Ma c’è anche chi si infuria per il fatto che il governo, con abile alchimia tra i desideri, si è preoccupato di accontera la potentissima Chiesa, che continuerà a non pagare un euro di più di quanto abbia fatto negli anni scorsi, poiché, in favore degli enti ecclesiastici, scuole e cliniche private, il presidente del consiglio, come niente fosse, ha anticipato che la futura service tax non riguarderà il no profit, che “oggi è stato pesantemente penalizzato dall’Imu” e andrà “completamente alleggerito in prospettiva futura” da questo onere improprio.

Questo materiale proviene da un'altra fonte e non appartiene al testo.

(* ===== verification/Workers.v ===== *)
(** * telegram/updates: the account and its channel workers

    Model of how the goroutines of src/telegram/updates share their queues: the
    account (state.go) pushes updates to the bounded queues of the channel workers
    (state_channel.go, Push and Run), the workers hand updates back through
    internalQueue (sendOut), ask for their removal (handleInaccessible,
    removeChannelState) and share the semaphore of channel_diff_semaphore.go.
    A system is a step function on labels, so that every interleaving is a list
    of labels; contents of updates are left out, the queues count them.  The end
    of the context, which unblocks everything, is not a step: the theorems are
    about a manager that keeps running. *)
From S2P Require Import Prelude.

(** ** The system *)

(** [make(chan ..., 10)] *)
Definition capacity : nat := 10.

(** Where a worker is. *)
Inductive wpc : Type :=
| WLoop                    (* the select in Run *)
| WTimeout                 (* the wait for diffTimeout, which drains the queue *)
| WAcquire                 (* chDiffSem.acquire *)
| WRpc                     (* updates.getChannelDifference is in flight *)
| WSend (again : option bool)  (* sendOut; then another difference, see [after_diff] *)
| WRemove                  (* the send to removeChannel *)
| WStopped.                (* Run returned, done is closed *)

Record worker : Type := mkWorker { w_pc : wpc; w_queue : nat }.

Ebbene, la legge che regola l’Imu per il no profit è quella – varata dal governo Monti per evitare la multa dell’Unione europea – che ha assoggettato al pagamento anche gli immobili di proprietà degli enti ecclesiastici (scuole e cliniche private, alberghi, cioè quasi tutto il no profit italiano) secondo il principio della natura commerciale dell’utilizzo, è bene ricordare che non è stata mai applicata, visto che tra ritardi del regolamento applicativo e mancanza della modulistica (vedi Il Fatto quotidiano del 7 giugno scorso) nessuno sapeva se e quanto doveva pagare.
Ma nel decreto approvato ieri, nel tentativo di non far perdere del tutta la faccia al Pd, si è deciso di stanziare 700 milioni di euro dal 2014 al 2019 per salvaguardare 6.500 esodati, mentre mezzo miliardo di euro, è stato messo sulla Cassa integrazione, portando gli stanziamenti complessivi per quest’anno a 2,5 miliardi. Disposizioni, “se pur utili e importanti”, su cui è arrivata la mannaia della Cgil, che dichiara: “Così si lasciano irrisolti i temi della cassa integrazione e degli esodati: i fondi sono totalmente esigui, che servono a coprire solo l’immediata emergenza”.
Altro specchietto di ieri, l’ennesimo “piano casa”, col consiglio che ha approvato interventi sul tema per 4,4 miliardi: quattro miliardi a carico della Cassa depositi e prestiti e 400 milioni di “interventi sociali”, tra cui le classiche agevolazioni per l’a cquisto della prima casa per giovani coppie e lavoratori atipici sotto i 35 anni.
Ha ragione Monti che su ItaliaOggi dice che, sull’Imu, Letta ed il Pd hanno cediuto al Cavaliere e vedremo presto, fra poche settimane, che non sarà il solo cedimento, ma l’anticipo di una prostrazione, quanto si tratterà di risolvere il nodo della “agibilità”.
Bersani dice di non capire il Pd di Renizi;, ma io, nel mio piccolo, non capisco il Pd, in generale.
“Basta con partiti padronali”, ha sentenziato Bersani che ancora una volta ci parla di un Pd con vocazione di forza politica stabile e riformista, ma che al contempo giustifica Letta dicendo che, nella situazione data, non i può fare diversamente, contraddicendosi bellamente quando poi dice che: “c’è una fiaccola da tenere alta, quella degli ideali della sinistra “.
“Il mio Pd sarà nell’Internazionale Socialista”, ha dichiarato recentemente il Sindaco di Firenze, “spingendosi dove mai avevano osato altri leader democratici, da Massimo D’Alema a Walter Veltroni, fino a Pierluigi Bersani”.
In un manifesto stilato ieri da professionisti, rappresentanti di associazioni e circoli di tutta Italia, che si riconoscono nei valori e nelle politiche del socialismo democratico europeo, si dice, fra l’altro, che l’ostracismo verso Renzi e le sue idee è un errore simile a quello compiuto quasi un secolo fa dal gruppo dirigente del Partito Socialista, che nel 1919 non volle l’accordo con i popolari di Don Sturzo: una scelta che ebbe allora come sua conseguenza quella di contribuire fortemente alla tragedia del fascismo, e che ora può avere come indiretto esito semi-permanente la farsa delle larghe intese.
Speriamo che almeno questo manifesto sia l’inizio di un sogno da sinistra capace non di promettere ma di recare progresso alla nostra Nazione.